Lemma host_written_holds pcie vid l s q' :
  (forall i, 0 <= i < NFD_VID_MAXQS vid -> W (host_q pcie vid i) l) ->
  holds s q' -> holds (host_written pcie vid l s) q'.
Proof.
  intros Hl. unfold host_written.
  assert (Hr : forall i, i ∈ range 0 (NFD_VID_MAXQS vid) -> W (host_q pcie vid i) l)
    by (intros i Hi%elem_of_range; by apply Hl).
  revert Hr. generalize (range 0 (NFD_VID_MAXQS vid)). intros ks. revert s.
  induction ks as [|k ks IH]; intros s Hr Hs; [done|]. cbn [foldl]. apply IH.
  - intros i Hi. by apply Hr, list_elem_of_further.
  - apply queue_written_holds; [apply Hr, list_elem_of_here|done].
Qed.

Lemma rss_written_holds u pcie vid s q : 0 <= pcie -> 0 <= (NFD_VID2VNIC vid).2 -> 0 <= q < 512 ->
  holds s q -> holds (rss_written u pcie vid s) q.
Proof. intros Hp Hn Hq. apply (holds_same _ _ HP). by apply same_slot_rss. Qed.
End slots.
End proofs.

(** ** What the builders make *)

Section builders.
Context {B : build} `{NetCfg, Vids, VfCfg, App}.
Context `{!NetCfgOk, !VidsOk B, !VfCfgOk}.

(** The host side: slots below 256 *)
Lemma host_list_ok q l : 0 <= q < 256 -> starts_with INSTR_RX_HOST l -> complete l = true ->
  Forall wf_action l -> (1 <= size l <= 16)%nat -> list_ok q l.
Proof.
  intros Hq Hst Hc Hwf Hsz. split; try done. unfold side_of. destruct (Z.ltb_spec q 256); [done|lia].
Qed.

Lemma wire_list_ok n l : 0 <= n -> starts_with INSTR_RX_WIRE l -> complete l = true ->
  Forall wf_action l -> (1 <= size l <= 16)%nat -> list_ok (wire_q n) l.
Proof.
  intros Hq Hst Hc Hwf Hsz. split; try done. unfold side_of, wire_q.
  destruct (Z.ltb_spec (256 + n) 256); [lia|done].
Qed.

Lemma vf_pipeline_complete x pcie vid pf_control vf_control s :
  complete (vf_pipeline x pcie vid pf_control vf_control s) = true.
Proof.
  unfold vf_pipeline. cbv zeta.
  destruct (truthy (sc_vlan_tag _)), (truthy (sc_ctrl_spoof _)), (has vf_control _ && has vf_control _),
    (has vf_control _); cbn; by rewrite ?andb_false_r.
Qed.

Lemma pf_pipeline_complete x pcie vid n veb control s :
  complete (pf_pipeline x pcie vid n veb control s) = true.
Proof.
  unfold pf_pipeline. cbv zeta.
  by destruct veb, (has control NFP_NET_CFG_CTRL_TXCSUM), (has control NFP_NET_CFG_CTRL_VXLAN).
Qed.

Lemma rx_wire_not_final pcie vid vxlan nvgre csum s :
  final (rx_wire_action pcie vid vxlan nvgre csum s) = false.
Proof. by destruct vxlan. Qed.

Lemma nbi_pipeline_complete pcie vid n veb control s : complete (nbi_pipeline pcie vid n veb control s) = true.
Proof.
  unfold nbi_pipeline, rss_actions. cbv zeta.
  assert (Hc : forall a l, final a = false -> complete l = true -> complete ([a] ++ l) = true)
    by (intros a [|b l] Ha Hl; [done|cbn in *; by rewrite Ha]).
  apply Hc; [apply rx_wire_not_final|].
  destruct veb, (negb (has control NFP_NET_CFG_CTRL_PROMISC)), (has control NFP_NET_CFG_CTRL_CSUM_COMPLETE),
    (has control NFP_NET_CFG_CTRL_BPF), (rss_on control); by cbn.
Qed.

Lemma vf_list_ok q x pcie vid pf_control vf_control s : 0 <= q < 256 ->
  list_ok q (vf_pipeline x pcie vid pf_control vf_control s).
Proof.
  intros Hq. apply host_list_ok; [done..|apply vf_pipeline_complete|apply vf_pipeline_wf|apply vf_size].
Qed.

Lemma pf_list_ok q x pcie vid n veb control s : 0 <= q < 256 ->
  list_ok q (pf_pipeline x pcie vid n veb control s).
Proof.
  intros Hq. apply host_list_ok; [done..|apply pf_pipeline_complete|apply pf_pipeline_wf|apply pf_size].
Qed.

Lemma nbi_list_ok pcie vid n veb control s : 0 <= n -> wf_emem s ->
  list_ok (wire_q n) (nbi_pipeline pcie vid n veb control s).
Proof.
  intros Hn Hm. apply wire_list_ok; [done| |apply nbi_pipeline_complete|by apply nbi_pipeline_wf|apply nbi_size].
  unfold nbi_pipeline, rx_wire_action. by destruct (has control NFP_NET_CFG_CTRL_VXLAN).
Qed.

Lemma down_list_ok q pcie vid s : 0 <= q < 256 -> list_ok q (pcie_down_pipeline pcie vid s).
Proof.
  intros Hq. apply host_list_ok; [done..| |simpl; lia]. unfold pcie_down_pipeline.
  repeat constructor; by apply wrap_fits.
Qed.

§ **Work to complete**: All the data needs repeating. Return it exactly.

§ **Your response**:
Lemma host_written_holds pcie vid l s q' :
  (forall i, 0 <= i < NFD_VID_MAXQS vid -> W (host_q pcie vid i) l) ->
  holds s q' -> holds (host_written pcie vid l s) q'.
Proof.
  intros Hl. unfold host_written.
  assert (Hr : forall i, i ∈ range 0 (NFD_VID_MAXQS vid) -> W (host_q pcie vid i) l)
    by (intros i Hi%elem_of_range; by apply Hl).
  revert Hr. generalize (range 0 (NFD_VID_MAXQS vid)). intros ks. revert s.
  induction ks as [|k ks IH]; intros s Hr Hs; [done|]. cbn [foldl]. apply IH.
  - intros i Hi. by apply Hr, list_elem_of_further.
  - apply queue_written_holds; [apply Hr, list_elem_of_here|done].
Qed.

Lemma rss_written_holds u pcie vid s q : 0 <= pcie -> 0 <= (NFD_VID2VNIC vid).2 -> 0 <= q < 512 ->
  holds s q -> holds (rss_written u pcie vid s) q.
Proof. intros Hp Hn Hq. apply (holds_same _ _ HP). by apply same_slot_rss. Qed.
End slots.
End proofs.

(** ** What the builders make *)

Section builders.
Context {B : build} `{NetCfg, Vids, VfCfg, App}.
Context `{!NetCfgOk, !VidsOk B, !VfCfgOk}.

(** The host side: slots below 256 *)
Lemma host_list_ok q l : 0 <= q < 256 -> starts_with INSTR_RX_HOST l -> complete l = true ->
  Forall wf_action l -> (1 <= size l <= 16)%nat -> list_ok q l.
Proof.
  intros Hq Hst Hc Hwf Hsz. split; try done. unfold side_of. destruct (Z.ltb_spec q 256); [done|lia].
Qed.

Lemma wire_list_ok n l : 0 <= n -> starts_with INSTR_RX_WIRE l -> complete l = true ->
  Forall wf_action l -> (1 <= size l <= 16)%nat -> list_ok (wire_q n) l.
Proof.
  intros Hq Hst Hc Hwf Hsz. split; try done. unfold side_of, wire_q.
  destruct (Z.ltb_spec (256 + n) 256); [lia|done].
Qed.

Lemma vf_pipeline_complete x pcie vid pf_control vf_control s :
  complete (vf_pipeline x pcie vid pf_control vf_control s) = true.
Proof.
  unfold vf_pipeline. cbv zeta.
  destruct (truthy (sc_vlan_tag _)), (truthy (sc_ctrl_spoof _)), (has vf_control _ && has vf_control _),
    (has vf_control _); cbn; by rewrite ?andb_false_r.
Qed.

Lemma pf_pipeline_complete x pcie vid n veb control s :
  complete (pf_pipeline x pcie vid n veb control s) = true.
Proof.
  unfold pf_pipeline. cbv zeta.
  by destruct veb, (has control NFP_NET_CFG_CTRL_TXCSUM), (has control NFP_NET_CFG_CTRL_VXLAN).
Qed.

Lemma rx_wire_not_final pcie vid vxlan nvgre csum s :
  final (rx_wire_action pcie vid vxlan nvgre csum s) = false.
Proof. by destruct vxlan. Qed.

Lemma nbi_pipeline_complete pcie vid n veb control s : complete (nbi_pipeline pcie vid n veb control s) = true.
Proof.
  unfold nbi_pipeline, rss_actions. cbv zeta.
  assert (Hc : forall a l, final a = false -> complete l = true -> complete ([a] ++ l) = true)
    by (intros a [|b l] Ha Hl; [done|cbn in *; by rewrite Ha]).
  apply Hc; [apply rx_wire_not_final|].
  destruct veb, (negb (has control NFP_NET_CFG_CTRL_PROMISC)), (has control NFP_NET_CFG_CTRL_CSUM_COMPLETE),
    (has control NFP_NET_CFG_CTRL_BPF), (rss_on control); by cbn.
Qed.

Lemma vf_list_ok q x pcie vid pf_control vf_control s : 0 <= q < 256 ->
  list_ok q (vf_pipeline x pcie vid pf_control vf_control s).
Proof.
  intros Hq. apply host_list_ok; [done..|apply vf_pipeline_complete|apply vf_pipeline_wf|apply vf_size].
Qed.

Lemma pf_list_ok q x pcie vid n veb control s : 0 <= q < 256 ->
  list_ok q (pf_pipeline x pcie vid n veb control s).
Proof.
  intros Hq. apply host_list_ok; [done..|apply pf_pipeline_complete|apply pf_pipeline_wf|apply pf_size].
Qed.

Lemma nbi_list_ok pcie vid n veb control s : 0 <= n -> wf_emem s ->
  list_ok (wire_q n) (nbi_pipeline pcie vid n veb control s).
Proof.
  intros Hn Hm. apply wire_list_ok; [done| |apply nbi_pipeline_complete|by apply nbi_pipeline_wf|apply nbi_size].
  unfold nbi_pipeline, rx_wire_action. by destruct (has control NFP_NET_CFG_CTRL_VXLAN).
Qed.

Lemma down_list_ok q pcie vid s : 0 <= q < 256 -> list_ok q (pcie_down_pipeline pcie vid s).
Proof.
  intros Hq. apply host_list_ok; [done..| |simpl; lia]. unfold pcie_down_pipeline.
  repeat constructor; by apply wrap_fits.
Qed.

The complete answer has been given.